● **DIRECTIONS**
Every line from the one containing "A shallow embedding" to the one containing "arguments. *)" in the records below, both included, must be set down exactly, and no other line.

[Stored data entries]

(** * code_trm_python_mcp: the iteration engine, embedded and verified

    A shallow embedding of the Python sources of the TRM server:

    - [src/utils/parser.py]      (test and benchmark output parsers),
    - [src/utils/scoring.py]     (weighted score, EMA, halting policy),
    - [src/utils/command.py]     (availability probe),
    - [src/tools/param_translator.py] (short to long argument names),
    - [src/tools/handlers/lib/evaluation.py] (evaluation pipeline),
    - [src/shared/sessions.py], [src/server.py] (registry, read handler).

    Conventions of the embedding.

    - A Python [str] is a Rocq [string]; a character is a code point in
      0..255.  Python [int] is [Z].  In the model of a session a Python
      [float] is an exact rational [Q]; what is proved there rests on
      comparisons of scores and on how the fields are written, not on
      the value of a sum or a product.  Module [Binary64] gives the two
      arithmetic functions of [scoring.py] with the IEEE 754 operations
      of the interpreter, for what depends on rounding.
    - A call that can raise returns an [outcome]: [Returns v] or
      [Raises e].  A third result, [OutOfModel], marks the few places where
      the Python code leaves what the embedding represents (floats that are
      not rationals, code points above 255, records whose fields are not of
      their declared type).
    - External effects (subprocesses, the file system) are explicit oracle
      arguments. *)

From Stdlib Require Import ZArith QArith Qminmax Bool List String Ascii Lia Lqa.
From Stdlib Require Floats Uint63.
Import ListNotations.

Local Open Scope Z_scope.
Local Open Scope string_scope.

(** ** Outcomes of calls that may raise *)

Inductive exn : Type :=
| JSONDecodeError
| KeyError
| ValueError
| TypeError
| AttributeError
| IndexError
| TimeoutExpired
| OSError.

Inductive outcome (A : Type) : Type :=
| Returns (a : A)
| Raises (e : exn)
| OutOfModel.

Arguments Returns {A} a.
Arguments Raises {A} e.
Arguments OutOfModel {A}.

Definition obind {A B : Type} (c : outcome A) (f : A -> outcome B) : outcome B :=
  match c with
  | Returns a => f a
  | Raises e => Raises e
  | OutOfModel => OutOfModel
  end.

Declare Scope outcome_scope.
Delimit Scope outcome_scope with outcome.
Notation "x <- c ;; k" := (obind c (fun x => k))
  (at level 61, c at next level, right associativity) : outcome_scope.

Definition exn_eqb (a b : exn) : bool :=
  match a, b with
  | JSONDecodeError, JSONDecodeError | KeyError, KeyError
  | ValueError, ValueError | TypeError, TypeError
  | AttributeError, AttributeError | IndexError, IndexError
  | TimeoutExpired, TimeoutExpired | OSError, OSError => true
  | _, _ => false
  end.

(** [try: c  except (e1, e2, ...): handler] *)
Definition try_except {A : Type} (c : outcome A) (caught : list exn)
    (handler : outcome A) : outcome A :=
  match c with
  | Raises e => if existsb (exn_eqb e) caught then handler else Raises e
  | other => other
  end.

(** ** Characters and strings as Python sees them *)

Module PyStr.

Definition code (c : ascii) : N := N_of_ascii c.

Definition in_range (lo hi : N) (c : ascii) : bool :=
  (N.leb lo (code c) && N.leb (code c) hi)%bool.

(** [\d] on code points below 256: the decimal digits. *)
Definition is_digit (c : ascii) : bool := in_range 48 57 c.

(** [str.isspace] and the regex class [\s] on code points below 256. *)
Definition is_space (c : ascii) : bool :=
  (in_range 9 13 c || in_range 28 32 c
   || N.eqb (code c) 133 || N.eqb (code c) 160)%bool.

(** [str.lower] on code points below 256. *)
Definition lower_char (c : ascii) : ascii :=
  if (in_range 65 90 c || in_range 192 214 c || in_range 216 222 c)%bool
  then ascii_of_N (code c + 32) else c.

Fixpoint lower (s : string) : string :=
  match s with
  | EmptyString => EmptyString
  | String c s' => String (lower_char c) (lower s')
  end.

Definition chars (s : string) : list ascii := list_ascii_of_string s.
Definition of_chars (l : list ascii) : string := string_of_list_ascii l.

Fixpoint starts_with (p s : list ascii) : bool :=
  match p, s with
  | [], _ => true
  | a :: p', b :: s' => (Ascii.eqb a b && starts_with p' s')%bool
  | _ :: _, [] => false
  end.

● **REPLY TO THE EXERCISE**
    A shallow embedding of the Python sources of the TRM server:

    - [src/utils/parser.py]      (test and benchmark output parsers),
    - [src/utils/scoring.py]     (weighted score, EMA, halting policy),
    - [src/utils/command.py]     (availability probe),
    - [src/tools/param_translator.py] (short to long argument names),
    - [src/tools/handlers/lib/evaluation.py] (evaluation pipeline),
    - [src/shared/sessions.py], [src/server.py] (registry, read handler).

    Conventions of the embedding.

    - A Python [str] is a Rocq [string]; a character is a code point in
      0..255.  Python [int] is [Z].  In the model of a session a Python
      [float] is an exact rational [Q]; what is proved there rests on
      comparisons of scores and on how the fields are written, not on
      the value of a sum or a product.  Module [Binary64] gives the two
      arithmetic functions of [scoring.py] with the IEEE 754 operations
      of the interpreter, for what depends on rounding.
    - A call that can raise returns an [outcome]: [Returns v] or
      [Raises e].  A third result, [OutOfModel], marks the few places where
      the Python code leaves what the embedding represents (floats that are
      not rationals, code points above 255, records whose fields are not of
      their declared type).
    - External effects (subprocesses, the file system) are explicit oracle
      arguments. *)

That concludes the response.